Segment Start: Material for this exercise
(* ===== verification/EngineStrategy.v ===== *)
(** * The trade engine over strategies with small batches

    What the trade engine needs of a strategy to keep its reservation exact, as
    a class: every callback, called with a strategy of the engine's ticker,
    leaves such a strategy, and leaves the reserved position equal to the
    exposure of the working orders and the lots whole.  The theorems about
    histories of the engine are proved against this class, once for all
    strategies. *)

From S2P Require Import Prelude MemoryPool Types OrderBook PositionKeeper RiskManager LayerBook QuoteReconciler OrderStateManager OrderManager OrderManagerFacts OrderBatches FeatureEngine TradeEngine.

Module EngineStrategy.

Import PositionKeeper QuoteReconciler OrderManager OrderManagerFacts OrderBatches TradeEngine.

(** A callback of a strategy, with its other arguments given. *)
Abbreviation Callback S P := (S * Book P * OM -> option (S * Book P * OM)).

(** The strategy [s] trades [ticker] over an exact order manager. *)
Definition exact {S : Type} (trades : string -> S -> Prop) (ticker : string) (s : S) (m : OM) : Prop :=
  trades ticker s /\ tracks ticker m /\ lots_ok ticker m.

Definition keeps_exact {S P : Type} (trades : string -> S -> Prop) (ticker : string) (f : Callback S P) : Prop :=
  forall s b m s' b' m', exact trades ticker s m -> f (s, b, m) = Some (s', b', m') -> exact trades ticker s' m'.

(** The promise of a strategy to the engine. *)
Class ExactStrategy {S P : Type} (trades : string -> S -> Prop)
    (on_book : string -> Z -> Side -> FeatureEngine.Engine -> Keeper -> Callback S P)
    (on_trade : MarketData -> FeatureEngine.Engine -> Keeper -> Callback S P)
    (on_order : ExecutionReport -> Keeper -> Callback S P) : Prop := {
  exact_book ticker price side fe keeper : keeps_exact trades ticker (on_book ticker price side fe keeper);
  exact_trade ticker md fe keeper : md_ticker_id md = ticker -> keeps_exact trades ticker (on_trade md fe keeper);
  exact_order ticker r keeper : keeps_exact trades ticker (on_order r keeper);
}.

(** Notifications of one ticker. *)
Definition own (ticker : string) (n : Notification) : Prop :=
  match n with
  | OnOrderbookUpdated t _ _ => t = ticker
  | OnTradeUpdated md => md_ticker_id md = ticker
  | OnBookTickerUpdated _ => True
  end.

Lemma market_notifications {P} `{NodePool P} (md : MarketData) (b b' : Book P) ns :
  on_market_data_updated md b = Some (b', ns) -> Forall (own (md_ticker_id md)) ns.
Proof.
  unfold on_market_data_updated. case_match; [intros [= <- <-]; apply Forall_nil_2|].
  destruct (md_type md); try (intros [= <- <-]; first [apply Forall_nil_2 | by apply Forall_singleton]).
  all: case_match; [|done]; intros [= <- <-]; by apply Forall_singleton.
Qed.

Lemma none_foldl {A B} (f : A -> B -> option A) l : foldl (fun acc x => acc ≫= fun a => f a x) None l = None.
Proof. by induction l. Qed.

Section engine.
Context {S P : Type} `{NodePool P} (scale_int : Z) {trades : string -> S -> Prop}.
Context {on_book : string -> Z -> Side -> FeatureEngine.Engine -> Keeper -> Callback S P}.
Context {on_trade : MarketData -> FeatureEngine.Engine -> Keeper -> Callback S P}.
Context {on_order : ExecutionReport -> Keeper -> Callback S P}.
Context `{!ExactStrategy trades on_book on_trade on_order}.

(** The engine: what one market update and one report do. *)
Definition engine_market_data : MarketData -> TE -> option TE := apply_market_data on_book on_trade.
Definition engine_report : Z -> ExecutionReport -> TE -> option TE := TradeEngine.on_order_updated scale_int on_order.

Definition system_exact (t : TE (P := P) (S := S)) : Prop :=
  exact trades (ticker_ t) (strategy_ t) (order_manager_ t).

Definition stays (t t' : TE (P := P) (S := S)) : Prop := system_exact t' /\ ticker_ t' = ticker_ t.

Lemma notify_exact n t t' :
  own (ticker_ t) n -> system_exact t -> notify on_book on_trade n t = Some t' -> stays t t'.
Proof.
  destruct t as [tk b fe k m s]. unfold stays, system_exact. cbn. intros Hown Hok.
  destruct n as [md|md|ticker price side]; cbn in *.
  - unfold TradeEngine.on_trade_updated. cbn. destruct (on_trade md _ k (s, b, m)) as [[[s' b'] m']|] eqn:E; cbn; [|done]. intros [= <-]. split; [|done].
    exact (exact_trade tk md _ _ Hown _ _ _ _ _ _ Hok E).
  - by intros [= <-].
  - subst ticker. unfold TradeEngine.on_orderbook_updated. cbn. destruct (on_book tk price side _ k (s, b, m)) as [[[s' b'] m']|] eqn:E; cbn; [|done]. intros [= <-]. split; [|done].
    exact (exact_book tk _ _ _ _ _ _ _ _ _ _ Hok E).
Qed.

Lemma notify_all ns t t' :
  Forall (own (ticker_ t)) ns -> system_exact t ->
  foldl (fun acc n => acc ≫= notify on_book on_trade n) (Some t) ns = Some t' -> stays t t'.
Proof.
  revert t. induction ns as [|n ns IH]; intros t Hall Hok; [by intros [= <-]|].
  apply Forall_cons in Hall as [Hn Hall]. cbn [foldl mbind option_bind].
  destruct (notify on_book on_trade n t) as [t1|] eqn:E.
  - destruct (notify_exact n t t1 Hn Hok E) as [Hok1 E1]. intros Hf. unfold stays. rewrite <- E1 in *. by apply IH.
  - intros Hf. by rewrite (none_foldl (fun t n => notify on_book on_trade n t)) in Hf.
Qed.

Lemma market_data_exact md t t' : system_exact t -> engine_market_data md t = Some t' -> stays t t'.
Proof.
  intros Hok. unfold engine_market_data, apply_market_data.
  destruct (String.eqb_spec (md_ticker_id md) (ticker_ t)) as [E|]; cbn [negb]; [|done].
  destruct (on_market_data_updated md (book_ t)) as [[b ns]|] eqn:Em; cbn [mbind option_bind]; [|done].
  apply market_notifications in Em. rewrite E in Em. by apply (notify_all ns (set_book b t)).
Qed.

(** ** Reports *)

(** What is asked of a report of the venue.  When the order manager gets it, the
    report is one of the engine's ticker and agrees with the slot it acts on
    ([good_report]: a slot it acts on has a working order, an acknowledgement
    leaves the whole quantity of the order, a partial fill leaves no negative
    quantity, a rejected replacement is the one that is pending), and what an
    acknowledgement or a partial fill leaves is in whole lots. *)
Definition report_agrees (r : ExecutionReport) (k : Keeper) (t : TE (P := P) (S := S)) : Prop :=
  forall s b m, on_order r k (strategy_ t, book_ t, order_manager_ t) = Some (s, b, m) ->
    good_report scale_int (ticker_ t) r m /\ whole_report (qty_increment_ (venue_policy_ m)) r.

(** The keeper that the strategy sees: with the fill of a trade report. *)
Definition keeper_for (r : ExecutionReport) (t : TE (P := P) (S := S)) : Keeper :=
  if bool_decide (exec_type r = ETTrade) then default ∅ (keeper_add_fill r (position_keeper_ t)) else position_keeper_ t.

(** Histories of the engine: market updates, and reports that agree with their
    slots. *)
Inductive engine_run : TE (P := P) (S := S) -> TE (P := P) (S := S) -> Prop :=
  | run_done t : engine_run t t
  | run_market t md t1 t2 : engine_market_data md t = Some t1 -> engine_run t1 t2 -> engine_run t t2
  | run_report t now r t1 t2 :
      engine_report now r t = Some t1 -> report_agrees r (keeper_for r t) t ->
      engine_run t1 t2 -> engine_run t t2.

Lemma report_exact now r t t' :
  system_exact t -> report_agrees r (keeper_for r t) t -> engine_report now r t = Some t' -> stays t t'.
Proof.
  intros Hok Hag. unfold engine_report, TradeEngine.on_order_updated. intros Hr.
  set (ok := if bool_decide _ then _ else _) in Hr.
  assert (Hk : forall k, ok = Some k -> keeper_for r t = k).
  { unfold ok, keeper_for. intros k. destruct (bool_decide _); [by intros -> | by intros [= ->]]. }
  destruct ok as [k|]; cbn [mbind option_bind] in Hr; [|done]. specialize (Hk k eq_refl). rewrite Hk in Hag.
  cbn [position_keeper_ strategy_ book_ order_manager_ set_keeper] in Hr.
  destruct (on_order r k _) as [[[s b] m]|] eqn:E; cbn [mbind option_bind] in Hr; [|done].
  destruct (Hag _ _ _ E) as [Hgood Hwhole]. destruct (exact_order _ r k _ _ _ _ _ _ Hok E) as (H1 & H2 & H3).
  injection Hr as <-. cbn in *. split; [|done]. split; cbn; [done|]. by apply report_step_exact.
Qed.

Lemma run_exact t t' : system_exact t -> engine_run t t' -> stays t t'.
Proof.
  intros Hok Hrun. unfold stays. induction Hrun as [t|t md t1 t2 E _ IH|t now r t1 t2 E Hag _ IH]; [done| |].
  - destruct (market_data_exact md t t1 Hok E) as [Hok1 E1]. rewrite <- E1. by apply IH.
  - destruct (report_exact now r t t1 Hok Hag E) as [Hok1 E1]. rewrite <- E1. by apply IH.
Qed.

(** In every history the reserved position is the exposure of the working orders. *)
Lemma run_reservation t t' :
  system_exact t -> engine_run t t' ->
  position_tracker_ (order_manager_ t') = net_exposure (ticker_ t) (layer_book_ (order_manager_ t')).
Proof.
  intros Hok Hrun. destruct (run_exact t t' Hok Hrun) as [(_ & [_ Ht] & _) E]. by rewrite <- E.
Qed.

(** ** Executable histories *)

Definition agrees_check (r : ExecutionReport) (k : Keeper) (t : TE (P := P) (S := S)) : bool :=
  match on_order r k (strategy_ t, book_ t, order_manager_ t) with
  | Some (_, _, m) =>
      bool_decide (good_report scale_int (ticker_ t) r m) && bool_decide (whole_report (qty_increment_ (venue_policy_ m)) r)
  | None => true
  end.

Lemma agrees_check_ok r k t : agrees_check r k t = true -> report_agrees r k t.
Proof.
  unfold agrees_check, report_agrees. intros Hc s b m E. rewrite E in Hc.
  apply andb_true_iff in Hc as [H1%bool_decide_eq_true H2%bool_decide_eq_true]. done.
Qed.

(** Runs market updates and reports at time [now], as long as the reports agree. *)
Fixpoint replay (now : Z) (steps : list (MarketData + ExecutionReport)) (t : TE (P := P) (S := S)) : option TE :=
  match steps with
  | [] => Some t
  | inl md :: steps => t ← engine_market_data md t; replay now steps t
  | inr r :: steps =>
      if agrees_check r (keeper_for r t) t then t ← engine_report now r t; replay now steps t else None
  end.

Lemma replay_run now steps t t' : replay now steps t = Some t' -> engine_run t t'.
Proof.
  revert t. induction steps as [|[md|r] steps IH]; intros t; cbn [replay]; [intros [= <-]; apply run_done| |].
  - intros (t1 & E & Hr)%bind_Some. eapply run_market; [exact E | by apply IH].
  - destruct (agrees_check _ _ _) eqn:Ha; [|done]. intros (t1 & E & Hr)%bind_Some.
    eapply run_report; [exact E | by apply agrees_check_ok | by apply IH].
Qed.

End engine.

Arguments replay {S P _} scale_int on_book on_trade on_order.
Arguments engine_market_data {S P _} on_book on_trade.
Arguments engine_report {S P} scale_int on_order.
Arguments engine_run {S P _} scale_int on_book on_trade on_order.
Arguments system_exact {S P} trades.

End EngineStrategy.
Segment End: Material for this exercise
Above are the records; copy exactly the lines from the line with "r :: steps =>" through the line with "revert t. induction steps", both included.

  | inr r :: steps =>
      if agrees_check r (keeper_for r t) t then t ← engine_report now r t; replay now steps t else None
  end.

Lemma replay_run now steps t t' : replay now steps t = Some t' -> engine_run t t'.
Proof.
  revert t. induction steps as [|[md|r] steps IH]; intros t; cbn [replay]; [intros [= <-]; apply run_done| |].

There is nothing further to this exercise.